The records below are to be transcribed word for word.

START RECORDS SUPPLIED

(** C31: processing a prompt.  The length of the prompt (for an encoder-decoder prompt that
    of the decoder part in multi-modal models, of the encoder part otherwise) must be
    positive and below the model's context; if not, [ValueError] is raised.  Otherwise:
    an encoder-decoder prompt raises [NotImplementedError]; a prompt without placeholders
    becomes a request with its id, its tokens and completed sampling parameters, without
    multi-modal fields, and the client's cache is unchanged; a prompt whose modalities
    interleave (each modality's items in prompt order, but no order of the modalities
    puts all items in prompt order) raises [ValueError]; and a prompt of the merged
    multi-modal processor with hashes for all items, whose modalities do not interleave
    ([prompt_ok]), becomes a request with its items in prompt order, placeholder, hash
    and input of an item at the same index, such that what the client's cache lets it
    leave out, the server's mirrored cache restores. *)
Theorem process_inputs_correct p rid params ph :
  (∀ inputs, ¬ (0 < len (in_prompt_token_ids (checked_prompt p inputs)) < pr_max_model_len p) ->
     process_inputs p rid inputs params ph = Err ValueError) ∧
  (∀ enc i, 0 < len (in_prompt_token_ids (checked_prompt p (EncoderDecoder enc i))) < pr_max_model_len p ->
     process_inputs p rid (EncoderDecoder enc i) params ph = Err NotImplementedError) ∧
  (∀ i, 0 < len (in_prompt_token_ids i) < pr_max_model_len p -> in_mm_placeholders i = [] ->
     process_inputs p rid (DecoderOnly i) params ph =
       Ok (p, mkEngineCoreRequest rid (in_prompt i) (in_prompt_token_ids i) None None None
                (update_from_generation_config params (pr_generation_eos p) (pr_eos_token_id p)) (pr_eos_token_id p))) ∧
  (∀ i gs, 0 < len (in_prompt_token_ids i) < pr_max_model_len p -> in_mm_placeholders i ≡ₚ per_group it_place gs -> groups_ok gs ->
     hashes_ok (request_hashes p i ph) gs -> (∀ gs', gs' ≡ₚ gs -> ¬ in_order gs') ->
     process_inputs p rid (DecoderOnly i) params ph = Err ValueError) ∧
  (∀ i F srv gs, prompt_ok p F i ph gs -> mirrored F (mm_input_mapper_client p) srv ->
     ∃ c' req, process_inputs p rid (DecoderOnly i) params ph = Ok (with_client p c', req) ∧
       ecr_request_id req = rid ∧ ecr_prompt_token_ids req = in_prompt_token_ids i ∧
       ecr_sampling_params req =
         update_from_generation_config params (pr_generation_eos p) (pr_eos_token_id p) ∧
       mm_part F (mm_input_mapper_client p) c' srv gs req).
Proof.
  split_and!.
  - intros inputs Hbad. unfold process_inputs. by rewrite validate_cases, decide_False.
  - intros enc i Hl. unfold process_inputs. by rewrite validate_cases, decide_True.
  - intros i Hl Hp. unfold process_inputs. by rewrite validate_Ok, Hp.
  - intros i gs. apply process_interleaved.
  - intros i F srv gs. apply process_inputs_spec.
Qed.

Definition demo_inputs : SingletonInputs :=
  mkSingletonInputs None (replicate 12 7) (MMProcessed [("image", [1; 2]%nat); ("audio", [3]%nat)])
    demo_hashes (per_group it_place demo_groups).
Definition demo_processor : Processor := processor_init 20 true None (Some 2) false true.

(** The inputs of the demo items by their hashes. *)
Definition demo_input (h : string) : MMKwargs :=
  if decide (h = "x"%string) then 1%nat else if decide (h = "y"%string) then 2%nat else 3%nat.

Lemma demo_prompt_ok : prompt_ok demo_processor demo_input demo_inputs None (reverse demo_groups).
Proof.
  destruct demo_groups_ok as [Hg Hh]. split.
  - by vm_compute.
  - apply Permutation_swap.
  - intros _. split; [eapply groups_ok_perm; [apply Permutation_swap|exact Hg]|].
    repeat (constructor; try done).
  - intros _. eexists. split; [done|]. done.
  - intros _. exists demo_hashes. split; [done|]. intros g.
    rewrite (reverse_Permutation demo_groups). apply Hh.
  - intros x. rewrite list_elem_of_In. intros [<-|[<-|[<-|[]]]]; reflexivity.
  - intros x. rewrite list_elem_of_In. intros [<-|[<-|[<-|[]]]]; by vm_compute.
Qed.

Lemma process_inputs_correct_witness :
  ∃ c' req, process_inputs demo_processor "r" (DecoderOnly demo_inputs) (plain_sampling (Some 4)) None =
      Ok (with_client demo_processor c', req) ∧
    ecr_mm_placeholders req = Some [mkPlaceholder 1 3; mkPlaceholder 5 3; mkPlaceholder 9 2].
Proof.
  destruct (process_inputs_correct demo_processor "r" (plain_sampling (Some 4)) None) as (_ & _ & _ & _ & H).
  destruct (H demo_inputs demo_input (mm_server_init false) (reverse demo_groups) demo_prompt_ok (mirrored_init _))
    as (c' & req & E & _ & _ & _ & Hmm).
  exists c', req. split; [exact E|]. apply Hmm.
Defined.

END RECORDS SUPPLIED

◆ RESPONSE TO THIS EXERCISE
(** C31: processing a prompt.  The length of the prompt (for an encoder-decoder prompt that
    of the decoder part in multi-modal models, of the encoder part otherwise) must be
    positive and below the model's context; if not, [ValueError] is raised.  Otherwise:
    an encoder-decoder prompt raises [NotImplementedError]; a prompt without placeholders
    becomes a request with its id, its tokens and completed sampling parameters, without
    multi-modal fields, and the client's cache is unchanged; a prompt whose modalities
    interleave (each modality's items in prompt order, but no order of the modalities
    puts all items in prompt order) raises [ValueError]; and a prompt of the merged
    multi-modal processor with hashes for all items, whose modalities do not interleave
    ([prompt_ok]), becomes a request with its items in prompt order, placeholder, hash
    and input of an item at the same index, such that what the client's cache lets it
    leave out, the server's mirrored cache restores. *)
Theorem process_inputs_correct p rid params ph :
  (∀ inputs, ¬ (0 < len (in_prompt_token_ids (checked_prompt p inputs)) < pr_max_model_len p) ->
     process_inputs p rid inputs params ph = Err ValueError) ∧
  (∀ enc i, 0 < len (in_prompt_token_ids (checked_prompt p (EncoderDecoder enc i))) < pr_max_model_len p ->
     process_inputs p rid (EncoderDecoder enc i) params ph = Err NotImplementedError) ∧
  (∀ i, 0 < len (in_prompt_token_ids i) < pr_max_model_len p -> in_mm_placeholders i = [] ->
     process_inputs p rid (DecoderOnly i) params ph =
       Ok (p, mkEngineCoreRequest rid (in_prompt i) (in_prompt_token_ids i) None None None
                (update_from_generation_config params (pr_generation_eos p) (pr_eos_token_id p)) (pr_eos_token_id p))) ∧
  (∀ i gs, 0 < len (in_prompt_token_ids i) < pr_max_model_len p -> in_mm_placeholders i ≡ₚ per_group it_place gs -> groups_ok gs ->
     hashes_ok (request_hashes p i ph) gs -> (∀ gs', gs' ≡ₚ gs -> ¬ in_order gs') ->
     process_inputs p rid (DecoderOnly i) params ph = Err ValueError) ∧
  (∀ i F srv gs, prompt_ok p F i ph gs -> mirrored F (mm_input_mapper_client p) srv ->
     ∃ c' req, process_inputs p rid (DecoderOnly i) params ph = Ok (with_client p c', req) ∧
       ecr_request_id req = rid ∧ ecr_prompt_token_ids req = in_prompt_token_ids i ∧
       ecr_sampling_params req =
         update_from_generation_config params (pr_generation_eos p) (pr_eos_token_id p) ∧
       mm_part F (mm_input_mapper_client p) c' srv gs req).
Proof.
  split_and!.
  - intros inputs Hbad. unfold process_inputs. by rewrite validate_cases, decide_False.
  - intros enc i Hl. unfold process_inputs. by rewrite validate_cases, decide_True.
  - intros i Hl Hp. unfold process_inputs. by rewrite validate_Ok, Hp.
  - intros i gs. apply process_interleaved.
  - intros i F srv gs. apply process_inputs_spec.
Qed.

Definition demo_inputs : SingletonInputs :=
  mkSingletonInputs None (replicate 12 7) (MMProcessed [("image", [1; 2]%nat); ("audio", [3]%nat)])
    demo_hashes (per_group it_place demo_groups).
Definition demo_processor : Processor := processor_init 20 true None (Some 2) false true.

(** The inputs of the demo items by their hashes. *)
Definition demo_input (h : string) : MMKwargs :=
  if decide (h = "x"%string) then 1%nat else if decide (h = "y"%string) then 2%nat else 3%nat.

Lemma demo_prompt_ok : prompt_ok demo_processor demo_input demo_inputs None (reverse demo_groups).
Proof.
  destruct demo_groups_ok as [Hg Hh]. split.
  - by vm_compute.
  - apply Permutation_swap.
  - intros _. split; [eapply groups_ok_perm; [apply Permutation_swap|exact Hg]|].
    repeat (constructor; try done).
  - intros _. eexists. split; [done|]. done.
  - intros _. exists demo_hashes. split; [done|]. intros g.
    rewrite (reverse_Permutation demo_groups). apply Hh.
  - intros x. rewrite list_elem_of_In. intros [<-|[<-|[<-|[]]]]; reflexivity.
  - intros x. rewrite list_elem_of_In. intros [<-|[<-|[<-|[]]]]; by vm_compute.
Qed.

Lemma process_inputs_correct_witness :
  ∃ c' req, process_inputs demo_processor "r" (DecoderOnly demo_inputs) (plain_sampling (Some 4)) None =
      Ok (with_client demo_processor c', req) ∧
    ecr_mm_placeholders req = Some [mkPlaceholder 1 3; mkPlaceholder 5 3; mkPlaceholder 9 2].
Proof.
  destruct (process_inputs_correct demo_processor "r" (plain_sampling (Some 4)) None) as (_ & _ & _ & _ & H).
  destruct (H demo_inputs demo_input (mm_server_init false) (reverse demo_groups) demo_prompt_ok (mirrored_init _))
    as (c' & req & E & _ & _ & _ & Hmm).
  exists c', req. split; [exact E|]. apply Hmm.
Defined.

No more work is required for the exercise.